The Honorable James Taylor
New Mexico State Senator
3909 Camino Del Valle SW
Albuquerque, NM 87105

Re: Opinion Request – Interpretation of NMSA 1978, Section 27-5-6(B)

Dear Senator Taylor:

You have requested our opinion regarding the scope of a county’s ability to use “planning funds” allocated under the Indigent Hospital and County Health Care Act. First, your letter asks whether it is permissible for a county to save unused funds that are allocated annually for health care planning and roll them over into “planning funds” budgets of ensuing fiscal years. Second, your letter asks whether it is permissible for a county to use planning funds to contract with a company to plan a local hospital that will serve the general population, including the indigent population, of a county.
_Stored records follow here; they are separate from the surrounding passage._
(** X6: on a page whose only frame is its live main frame, the
    multi-frame pass leaves the document that the pass without frames
    leaves.  When the script runs to its end the two settle alike and
    nothing is warned; when the script throws they part: the pass
    without frames rejects, the multi-frame pass fulfils with the empty
    result and logs the error. *)
Theorem single_main_frame_is_frameless
    (options : SnapshotOptions) (main : nat) (frame : Frame) :
  scriptRuns frame = true ->
  frameId (node frame) = main ->
  let out := captureOptimizedSnapshot {| mainFrame := main; frames := [frame] |} options in
  let single := captureOptimizedSnapshotOfDocument options (scriptError frame)
                  (innerHeight frame) (win_scrollY frame) (document frame) in
  map document (frames (pageAfter out)) = [fst single]
  /\ (processed options main frame = true ->
      settled out = snd single
      /\ (exists r, snd single = Fulfilled r)
      /\ consoleLog out = [])
  /\ (processed options main frame = false ->
      settled out = Fulfilled Examples.emptyResult
      /\ snd single = Rejected (scriptError frame)
      /\ consoleLog out = ["Error processing frame: " ++ scriptError frame]).
Proof.
  intros Hrun Hid. cbn zeta. rewrite capture_reading.
  cbn [settled pageAfter consoleLog frames mainFrame passNumbered passMarked
       flat_map map].
  assert (Ho : forall s, frameOpts options main frame s = evalOpts options s 0 0).
  { intros s. unfold frameOpts. destruct (node frame) as [id probe parent].
    cbn [frameId] in Hid. cbn [offsetLoop]. subst id.
    now rewrite Nat.eqb_refl. }
  assert (Hc : completes (evalOpts options 1 0 0) (innerHeight frame)
                 (win_scrollY frame) (document frame)
               = processed options main frame).
  { unfold processed, frameCompletes. now rewrite Hrun, Ho. }
  unfold captureOptimizedSnapshotOfDocument. rewrite script_spec, Hc.
  unfold frameNumbered, frameMarked, frameWarning, passDiscovered, frameDiscovered.
  rewrite Hrun, Ho.
  assert (Hw : frameCompletes options main frame = processed options main frame).
  { unfold processed. now rewrite Hrun. }
  rewrite Hw. unfold scriptRuns in Hrun.
  destruct (isDetached frame); [discriminate|].
  destruct (evaluateError frame); [discriminate|].
  cbn [map list_sum fold_right].
  destruct (processed options main frame);
    cbn [fst snd map withDocument document startId evalOpts];
    (split; [reflexivity|]); split; try discriminate; intros _.
  - unfold resultOfNumbered, resultOf.
    cbn [fr_distilledHTML fr_elementMap fr_totalElements startId evalOpts app].
    rewrite !app_nil_r, Nat.add_0_r, !map_map, !length_map. cbn [fst snd].
    split; [reflexivity|]. split; [eexists; reflexivity | reflexivity].
  - repeat split.
Qed.

(** Witness of X6: the page of two buttons. *)
Lemma single_main_frame_is_frameless_witness :
  settled (captureOptimizedSnapshot Examples.twoButtons noOptions)
  = snd (captureOptimizedSnapshotOfDocument noOptions Examples.replaceError 800 0
           (document (Examples.frameOf Examples.mainNode
              [Examples.aButton "First" (DOMRect.mk 10 10 80 20) Examples.visibleStyle;
               Examples.aButton "Second" (DOMRect.mk 10 40 80 20)
                 Examples.visibleStyle]))).
Proof.
  exact (proj1 (proj1 (proj2 (single_main_frame_is_frameless noOptions 0
                  (Examples.frameOf Examples.mainNode
                     [Examples.aButton "First" (DOMRect.mk 10 10 80 20)
                        Examples.visibleStyle;
                      Examples.aButton "Second" (DOMRect.mk 10 40 80 20)
                        Examples.visibleStyle])
                  eq_refl eq_refl)) eq_refl)).
Defined.

(** X7: a pass changes nothing of the page but marker attributes: the
    frames stay the same frames in the same order; a frame whose script
    is not started (detached, or [evaluate] rejecting beforehand) is left
    exactly as it was; in a frame whose script is started, whether it
    ends or throws, every element is either untouched or the same
    element with [data-mcp-id] set; and a frame whose script throws,
    though it yields no result, keeps the marker written on the element
    with the numeric label source on which it threw. *)
Theorem pass_changes_markers_only (page : Page) (options : SnapshotOptions) :
  let page' := pageAfter (captureOptimizedSnapshot page options) in
  mainFrame page' = mainFrame page
  /\ Forall2
       (fun frame frame' =>
          node frame' = node frame
          /\ isDetached frame' = isDetached frame
          /\ evaluateError frame' = evaluateError frame
          /\ scriptError frame' = scriptError frame
          /\ innerHeight frame' = innerHeight frame
          /\ win_scrollY frame' = win_scrollY frame
          /\ (scriptRuns frame = false -> frame' = frame)
          /\ Forall2
               (fun el el' =>
                  el' = el
                  \/ exists id,
                       el' = setAttribute el markerAttribute (String_of_number id))
               (document frame) (document frame')
          /\ (scriptRuns frame = true ->
              frameCompletes options (mainFrame page) frame = false ->
              exists el id,
                In el (document frame)
                /\ numericLabel el = true
                /\ In (setAttribute el markerAttribute (String_of_number id))
                      (document frame')))
       (frames page) (frames page').
Proof.
  cbn zeta. rewrite capture_reading. cbn [pageAfter mainFrame frames].
  split; [reflexivity|].
  generalize 1 as start. generalize (mainFrame page) as main.
  induction (frames page) as [|frame rest IH]; intros main start; [constructor|].
  cbn [passMarked]. constructor; [|apply IH].
  destruct (frameMarked_fields options main frame start)
    as (H1 & H2 & H3 & H4 & H5 & H6).
  repeat (split; [assumption|]).
  unfold frameMarked. destruct (scriptRuns frame); split; [|split| |split].
  - discriminate.
  - cbn [withDocument document]. apply markFrom_only_marks.
  - intros _ Hc. cbn [withDocument document].
    destruct (markFrom_thrower (frameOpts options main frame start)
                (innerHeight frame) (win_scrollY frame) start (document frame) Hc)
      as (el & id & Hin & Hnum & Hmarked).
    now exists el, id.
  - reflexivity.
  - apply Forall2_same. intros el. now left.
  - discriminate.
Qed.

(** X8: the textual rendering is derived from the descriptors and their
    elements: it is the fragments joined by newlines, one per descriptor
    and in the same order, each showing the tag, identifier, role and
    text of its descriptor and the [type] and [name] attributes of the
    element that produced it; and it is empty exactly when nothing was
    retained. *)
Theorem rendering_follows_descriptors (page : Page) (options : SnapshotOptions) :
  let issued := passIssued options (mainFrame page) (frames page) 1 in
  exists r,
    settled (captureOptimizedSnapshot page options) = Fulfilled r
    /\ elementMap r = map snd issued
    /\ distilledHTML r
       = join newline
           (map (fun p : Element * ElementMetadata =>
                   renderDescriptor (snd p)
                     (getAttribute (fst p) "type") (getAttribute (fst p) "name"))
                issued)
    /\ (distilledHTML r = [] <-> visibleElements r = 0%nat).
Proof.
  cbn zeta. rewrite capture_reading.
  rewrite (passIssued_numbered options (mainFrame page) (frames page) 1).
  set (numbered := passNumbered options (mainFrame page) (frames page) 1).
  exists (resultOfNumbered numbered (passDiscovered options (mainFrame page) (frames page))).
  split; [reflexivity|].
  cbn [resultOfNumbered elementMap distilledHTML visibleElements].
  rewrite !map_map. cbn [fst snd].
  assert (Hmap : map numberedFragment numbered
                 = map (fun t : EvalOpts * Z * Element =>
                          renderDescriptor (numberedDescriptor t)
                            (getAttribute (snd t) "type")
                            (getAttribute (snd t) "name"))
                       numbered).
  { apply map_ext. intros t. unfold numberedFragment, numberedDescriptor.
    apply fragment_render. }
  split; [reflexivity|]. split; [now rewrite Hmap|].
  destruct numbered as [|t rest]; [cbn; tauto|].
  split; [|discriminate].
  intros Hempty. exfalso.
  assert (Ht : truthy (join newline (map numberedFragment (t :: rest))) = true).
  { cbn [map]. apply join_nonempty. unfold numberedFragment.
    rewrite fragment_render. apply renderDescriptor_nonempty. }
  rewrite Hempty in Ht. discriminate.
Qed.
It is our understanding that in 2007, Valencia County submitted a budget to the Department of Finance and Administration (“DFA”) that proposed to allocate more than ten years of unused planning funds (approximately $275,000) in order to enter into a professional services contract with a company to plan a new local, countywide hospital. It is also our understanding that DFA rejected this fiscal request in May 2007.

Based on our examination of the relevant New Mexico statutes, opinions and case law authorities, and on the information available to us at this time, we conclude that the legislature did not authorize a county to save a portion of its annual planning funds in order to roll them over to ensuing fiscal years. We conclude that a county may use its annual allocation of planning funds to enter into a contract for professional services in order to plan a new local, countywide hospital.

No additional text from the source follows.